Apr 14 2022 09:01 AM
Hi
I'm using the new profile template for Microsoft Defender Firewall profile (in Endpoint Security). When I edit an existing policy, settings that were set to 'Not configured' are now set to a value. For example creating a policy to enable the firewall on the domain firewall profile and block inbound connections, with everything else set to 'not configured', when editing that policy all the settings for the domain firewall profile now have values instead of 'not configured'.
Is anyone else seeing this behaviour? Is this a bug @Intune_Support_Team ?

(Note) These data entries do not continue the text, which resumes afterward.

(** X1.  The fastest-lap resolvers talk to OpenF1 only and make at most
    three requests: the race sessions of the current year, those of the year
    before when (and only when) the first answer is empty, and the laps of at
    most one session.  The top-10 resolver makes the same requests as the
    single-lap one. *)
Theorem fastest_lap_upstream_calls :
  forall (rt : Runtime) (gw : Gateway) (clock : Clock) (log : list call),
    (exists tail,
        calls (fetch_fastest_lap gw clock) log
        = (log ++ session_calls gw clock log ++ tail)%list
        /\ (tail = [] \/ exists session_key, tail = [OpenF1 (Laps session_key)]))
    /\ calls (fetch_fastest_laps gw clock) log
       = calls (fetch_fastest_lap gw clock) log.
Proof.
intros rt gw clock log.
assert (E1 : calls (fetch_fastest_lap gw clock) log
             = snd (latest_laps gw clock log)).
{ unfold calls, fetch_fastest_lap. rewrite try_except_calls.
  apply bind_quiet_calls. intros [[[latest_session session_key] laps] |].
  - apply quiet_bind; [ apply quiet_lift | intros [| lap valid_laps] ].
    + apply quiet_ret.
    + apply quiet_bind; [ apply quiet_lift | intro ]. apply lap_record_quiet.
  - apply quiet_ret. }
assert (E2 : calls (fetch_fastest_laps gw clock) log
             = snd (latest_laps gw clock log)).
{ unfold calls, fetch_fastest_laps. rewrite try_except_calls.
  apply bind_quiet_calls. intros [[[latest_session session_key] laps] |].
  - apply quiet_bind; [ apply quiet_lift | intro ]. apply lap_records_quiet.
  - apply quiet_ret. }
split; [ | congruence ].
rewrite E1. apply latest_laps_calls.
Qed.

Lemma sessions_loop_calls {rt : Runtime} gw sessions :
  forall acc log,
    exists ps,
      snd (sessions_loop gw sessions acc log) = (log ++ ps)%list
      /\ Forall is_position_call ps
      /\ (List.length ps <= List.length sessions)%nat.
Proof.
induction sessions as [| session rest IH]; intros acc log; simpl.
- exists []. rewrite app_nil_r. repeat split; auto.
- unfold bind, lift, fetch_from_openf1.
  destruct (Py.getitem session "session_key") as [session_key |].
  + assert (Hstep : forall r : result (driver_points_t * team_points_t),
               exists ps,
                 snd (r, (log ++ [OpenF1 (Position session_key)])%list)
                 = (log ++ ps)%list
                 /\ Forall is_position_call ps
                 /\ (List.length ps <= S (List.length rest))%nat).
    { intro r. exists [OpenF1 (Position session_key)].
      repeat split; [ repeat constructor | simpl; lia ]. }
    assert (Hrest : forall acc',
               exists ps,
                 snd (sessions_loop gw rest acc'
                        (log ++ [OpenF1 (Position session_key)])%list)
                 = (log ++ ps)%list
                 /\ Forall is_position_call ps
                 /\ (List.length ps <= S (List.length rest))%nat).
    { intro acc'.
      destruct (IH acc' (log ++ [OpenF1 (Position session_key)])%list)
        as (ps & E & Hps & Hlen).
      exists (OpenF1 (Position session_key) :: ps).
      rewrite E, <- app_assoc. repeat split; [ | simpl; lia ].
      constructor; [ exact I | exact Hps ]. }
    destruct (nothing _); [ apply Hrest | ].
    destruct (final_positions_loop _ []) as [final_positions |];
      [ | apply Hstep ].
    destruct (award_loop final_positions acc) as [acc' |];
      [ apply Hrest | apply Hstep ].
  + exists []. rewrite app_nil_r. repeat split; [ constructor | simpl; lia ].
Qed.

Lemma calculate_standings_calls {rt : Runtime} gw clock log :
  exists ps,
    calls (calculate_standings_from_results gw clock) log
    = (log ++ session_calls gw clock log ++ ps)%list
    /\ Forall is_position_call ps
    /\ (List.length ps <= List.length (race_sessions gw clock log))%nat.
Proof.
destruct (sessions_fetched gw clock log) as (sessions & E & Hitems & _).
cbv zeta in E.
unfold calls, calculate_standings_from_results.
rewrite try_except_calls, <- bind_assoc. unfold bind at 1. rewrite E.
destruct (nothing sessions).
- exists []. rewrite app_nil_r. repeat split; [ constructor | simpl; lia ].
- rewrite bind_quiet_calls by (intro; apply quiet_ret).
  destruct (sessions_loop_calls gw (items sessions) ([], [])
              (log ++ session_calls gw clock log)%list)
    as (ps & Eps & Hps & Hlen).
  exists ps. rewrite Eps, <- app_assoc, <- Hitems. auto.
Qed.

(** X2.  The standings derivation talks to OpenF1 only: after the session
    requests (the year before is asked when, and only when, the current
    year's answer is empty) every request is a position request, at most one
    per race session.  The standings resolvers ask f1api.dev exactly once,
    first, and whatever follows goes to OpenF1. *)
Theorem standings_upstream_calls :
  forall (rt : Runtime) (gw : Gateway) (clock : Clock) (log : list call),
    (exists ps,
        calls (calculate_standings_from_results gw clock) log
        = (log ++ session_calls gw clock log ++ ps)%list
        /\ Forall is_position_call ps
        /\ (List.length ps <= List.length (race_sessions gw clock log))%nat)
    /\ (exists rest,
           calls (fetch_driver_standings gw clock) log
           = (log ++ F1Api (StandingsDrivers (current_year clock)) :: rest)%list
           /\ Forall is_openf1_call rest)
    /\ (exists rest,
           calls (fetch_constructor_standings gw clock) log
           = (log ++ F1Api (StandingsTeams (current_year clock)) :: rest)%list
           /\ Forall is_openf1_call rest).
Proof.
intros rt gw clock log.
assert (Hcalc : forall log0,
           exists rest,
             snd (calculate_standings_from_results gw clock log0)
             = (log0 ++ rest)%list
             /\ Forall is_openf1_call rest).
{ intro log0.
  destruct (calculate_standings_calls gw clock log0) as (ps & E & Hps & _).
  exists (session_calls gw clock log0 ++ ps)%list. split; [ exact E | ].
  apply Forall_app. split.
  - unfold session_calls. destruct (nothing _); repeat constructor.
  - eapply Forall_impl; [ | exact Hps ]. intros [] H; [ contradiction | ].
    exact I. }
split; [ apply calculate_standings_calls | ].
split.
- unfold calls, fetch_driver_standings, bind, fetch_from_f1api_dev.
  destruct (from_primary _ _ _).
  + exists []. split; [ reflexivity | constructor ].
  + destruct (Hcalc (log ++ [F1Api (StandingsDrivers (current_year clock))])%list)
      as (rest & E & Hrest).
    exists rest. split; [ | exact Hrest ].
    destruct (calculate_standings_from_results gw clock _) as [[r | e] log'];
      simpl in E |- *; rewrite E, <- app_assoc; reflexivity.
- unfold calls, fetch_constructor_standings, bind, fetch_from_f1api_dev.
  destruct (from_primary _ _ _).
  + exists []. split; [ reflexivity | constructor ].
  + destruct (Hcalc (log ++ [F1Api (StandingsTeams (current_year clock))])%list)
      as (rest & E & Hrest).
    exists rest. split; [ | exact Hrest ].
    destruct (calculate_standings_from_results gw clock _) as [[r | e] log'];
      simpl in E |- *; rewrite E, <- app_assoc; reflexivity.
Qed.

Lemma second_tier_calls {rt : Runtime} gw clock log :
  snd (second_tier gw clock log)
  = (log ++ [OpenF1 (Meetings (current_year clock))])%list.
Proof.
unfold second_tier. rewrite try_except_calls.
unfold bind, fetch_from_openf1, lift, ret.
destruct (nothing _); [ reflexivity | ].
now destruct (tier2 clock _).
Qed.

Apr 19 2022 10:00 AM - edited Apr 20 2022 10:27 AM
Hi, thanks for the context. There are some settings when set in Endpoint security at a parent level have child settings also set. Although they may be set to configured, some parent settings may require child settings to be set as default in order to function correctly. In this case, when the 'Enable Domain Network Firewall' is configured, there are default values that the settings adhere to. The settings here are leveraged as an on/off switch therefore, it will provide a default value as standard. To learn more about which settings have a default value, see: Firewall configuration service provider (CSP). We also have some best practice you can view the settings to and configure in profiles for Firewall policy in the endpoint security node of Intune as part of an Endpoint security policy. See: Firewall policy settings for endpoint security in Intune and Manage endpoint security in Microsoft Intune to learn more.
Apr 20 2022 02:08 AM
Apr 28 2022 07:58 AM